● Work item:
In the entries below, find every line holding the string "answered" and collect it.

● Information given:
(** On the sample board, the store rejects the move.  When it then answers
    every fetch, with [o1] in [B], the board shows what it answered.  When
    it answers neither the fetch of [A] nor that of [B], and the answer for
    [B] comes in first, it is the reason given for [B] that is logged. *)
Lemma C5_witness :
  map (fun st => map id (opportunities st))
    (boardStages (snd (fst (commit "A" "B" 0 rejectedButMoved))))
  = [["o2"]; ["o1"; "o3"]; []]
  /\ In (Did (R := Resp)
           (ConsoleError ["Error reverting stage state:"; "errB"]) tt)
       (snd (commit "A" "B" 0 storeLost))
  /\ boardStages (snd (fst (commit "A" "B" 0 storeLost))) = board.
Proof.
  split.
  - destruct (C5_failed_commit_reverts board o1 "A" "B" 0 None
                (world rejectedButMoved)
                (snd (fst (commit "A" "B" 0 rejectedButMoved)))
                (snd (commit "A" "B" 0 rejectedButMoved)) "boom")
      as (_ & _ & _ & Hout).
    + reflexivity.
    + left. in_trace.
    + remember (promiseAll
                  (settleOrder
                     (services (snd (fst (commit "A" "B" 0 rejectedButMoved)))))
                  (refetched board
                     (fetchAnswers (snd (commit "A" "B" 0 rejectedButMoved)))))
        as outcome eqn:Houtcome.
      vm_compute in Houtcome. subst outcome.
      destruct Hout as (Hboard & lists & Hanswers & Hre).
      rewrite Hboard. apply Refetched_opportunities in Hre.
      destruct lists as [| l1 [| l2 [| l3 [| l4 lists]]]];
        vm_compute in Hanswers; try discriminate.
      injection Hanswers as <- <- <-.
      rewrite <- (map_map opportunities (map id)), Hre. reflexivity.
  - destruct (C5_failed_commit_reverts board o1 "A" "B" 0 None
                (world storeLost)
                (snd (fst (commit "A" "B" 0 storeLost)))
                (snd (commit "A" "B" 0 storeLost)) "boom")
      as (_ & _ & (steps & _ & Ht) & Hout).
    + reflexivity.
    + left. in_trace.
    + remember (promiseAll
                  (settleOrder
                     (services (snd (fst (commit "A" "B" 0 storeLost)))))
                  (refetched board
                     (fetchAnswers (snd (commit "A" "B" 0 storeLost)))))
        as outcome eqn:Houtcome.
      destruct outcome as [l | revertError]; [vm_compute in Houtcome;
                                              discriminate |].
      destruct Hout as (Hboard & _ & Hfirst).
      assert (HB : revertError = "errB").
      { apply (Hfirst [] 1%nat [2; 0]%nat "errB").
        - reflexivity.
        - reflexivity.
        - intros j r' []. }
      subst revertError. split; [| exact Hboard].
      rewrite Ht. right. apply in_or_app. right. apply in_or_app. right.
      apply in_or_app. right. right. left. reflexivity.
Defined.

(** On the sample board: the write of a committed move, and the board
    after a rejected one that the store answers with [o1] in [B]. *)
Lemma C3_witness :
  (forall pre l post,
      snd (commit "A" "B" 0 allGood)
      = pre ++ Did (R := Resp) (SetStages l) tt :: post ->
      AfterRemoteSuccess o1 "B" None pre
      \/ ((exists error, RemoteRejection o1 "B" None error pre)
          /\ In (Did (R := Resp) (ToastError "Erro ao mover oportunidade") tt)
               pre
          /\ FetchedFromStore board pre l))
  /\ (boardStages (snd (fst (commit "A" "B" 0 rejectedButMoved)))
      = boardStages (world rejectedButMoved)
      \/ FetchedFromStore board (snd (commit "A" "B" 0 rejectedButMoved))
           (boardStages (snd (fst (commit "A" "B" 0 rejectedButMoved)))))
  /\ forall st' shown,
       In st' (boardStages (snd (fst (commit "A" "B" 0 rejectedButMoved)))) ->
       In shown (opportunities st') ->
       (exists st, In st board /\ In shown (opportunities st))
       \/ (exists opps,
              In (Resolved opps)
                (fetchAnswers (snd (commit "A" "B" 0 rejectedButMoved)))
              /\ In shown opps).
Proof.
  split.
  - destruct (C3_patch_only_after_remote_success board o1 "A" "B" 0 None
                (world allGood)
                (snd (fst (commit "A" "B" 0 allGood)))
                (snd (commit "A" "B" 0 allGood))) as (Hwrite & _);
      [reflexivity | exact Hwrite].
  - destruct (C3_patch_only_after_remote_success board o1 "A" "B" 0 None
                (world rejectedButMoved)
                (snd (fst (commit "A" "B" 0 rejectedButMoved)))
                (snd (commit "A" "B" 0 rejectedButMoved))) as (_ & Hrej);
      [reflexivity |].
    apply (Hrej "boom"). left. in_trace.
Defined.

(** The flag does not keep a second commit from starting.  A first commit
    of [o1] is parked at its persist call, the flag raised.  Called in that
    state, [completeOpportunityMove] for the same card parks at a persist
    call of its own, and so does [handleOpportunityDrag] once its drag
    operation is built: two moves of one card are in flight. *)
Lemma C7_counterexample :
  let run1 := startHook (completeOpportunityMove board o1 "A" "B" 0 None)
                (world allGood) in
  let inFlight := snd (fst run1) in
  let run2 := startHook (completeOpportunityMove board o1 "A" "C" 0 None)
                inFlight in
  let run3 := startHook (handleOpportunityDrag board "o1" "A" "C" 0)
                inFlight in
  let run4 := resumeHook (fst (fst run3)) (snd (fst run3)) in
  pending (fst (fst run1)) = Some (ApiMove "o1" "B")
  /\ isDragging inFlight = true
  /\ pending (fst (fst run2)) = Some (ApiMove "o1" "C")
  /\ pending (fst (fst run4)) = Some (ApiMove "o1" "C")
  /\ isDragging (snd (fst run4)) = true.
Proof. cbv. repeat split; reflexivity. Qed.

(** The requested index need not be a position of the destination list:
    [o1] dragged to index 5 of [B], which holds one card, is committed and
    notified as moved, but sits at index 1, and index 5 of the list is
    empty. *)
Lemma C2_counterexample :
  let r := commit "A" "B" 5 allGood in
  In (persisted o1 "B" None (Resolved tt)) (snd r)
  /\ In (processed o1 "B" None (Resolved None)) (snd r)
  /\ In (Did (R := Resp) (ToastSuccess "Oportunidade movida com sucesso") tt)
       (snd r)
  /\ map (fun st => map id (opportunities st)) (boardStages (snd (fst r)))
     = [["o2"]; ["o3"; "o1"]; []]
  /\ (forall st, nth_error (boardStages (snd (fst r))) 1 = Some st ->
        nth_error (opportunities st) (Z.to_nat 5) = None).
Proof.
  cbn zeta. split; [in_trace |]. split; [in_trace |]. split; [in_trace |].
  split; [reflexivity |].
  intros st Hst. cbv in Hst. inversion Hst; subst st. reflexivity.
Qed.

(** A rejected write can end with the moved opportunity shown.  The store
    rejects the move of [o1] from [A] to [B], nothing is processed, and the
    refetch that follows is answered with [o1] in [B] (the write was
    applied although its answer was an error, or someone else moved the
    card): the board, which had [o1] in [A], ends with [o1] in [B]. *)
Lemma C3_counterexample :
  let r := commit "A" "B" 0 rejectedButMoved in
  In (persisted o1 "B" None (Rejected "boom")) (snd r)
  /\ fetchAnswers (snd r)
     = [Resolved [o2]; Resolved [opp "o1" "B"; o3]; Resolved []]
  /\ map (fun st => map id (opportunities st))
       (boardStages (world rejectedButMoved))
     = [["o1"; "o2"]; ["o3"]; []]
  /\ map (fun st => map id (opportunities st)) (boardStages (snd (fst r)))
     = [["o2"]; ["o1"; "o3"]; []].
Proof.
  cbn zeta. split; [in_trace |]. repeat split; reflexivity.
Qed.

End DragProperties.

(** ** The stage form: win and loss exclude each other *)

Module StageFormProperties.
Import EditStageDialog.

(** Values that pass [formSchema] are not both win and loss. *)
Lemma formSchema_passes (values : FormValues) :
  formSchema values = [] -> notBothWinAndLoss values = true.
Proof.
  unfold formSchema. intros Hpass.
  apply app_eq_nil in Hpass. destruct Hpass as [_ Hpass].
  apply app_eq_nil in Hpass. destruct Hpass as [_ Hpass].
  destruct (notBothWinAndLoss values); [reflexivity | discriminate].
Qed.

● Exercise output:
    every fetch, with [o1] in [B], the board shows what it answered.  When
    refetch that follows is answered with [o1] in [B] (the write was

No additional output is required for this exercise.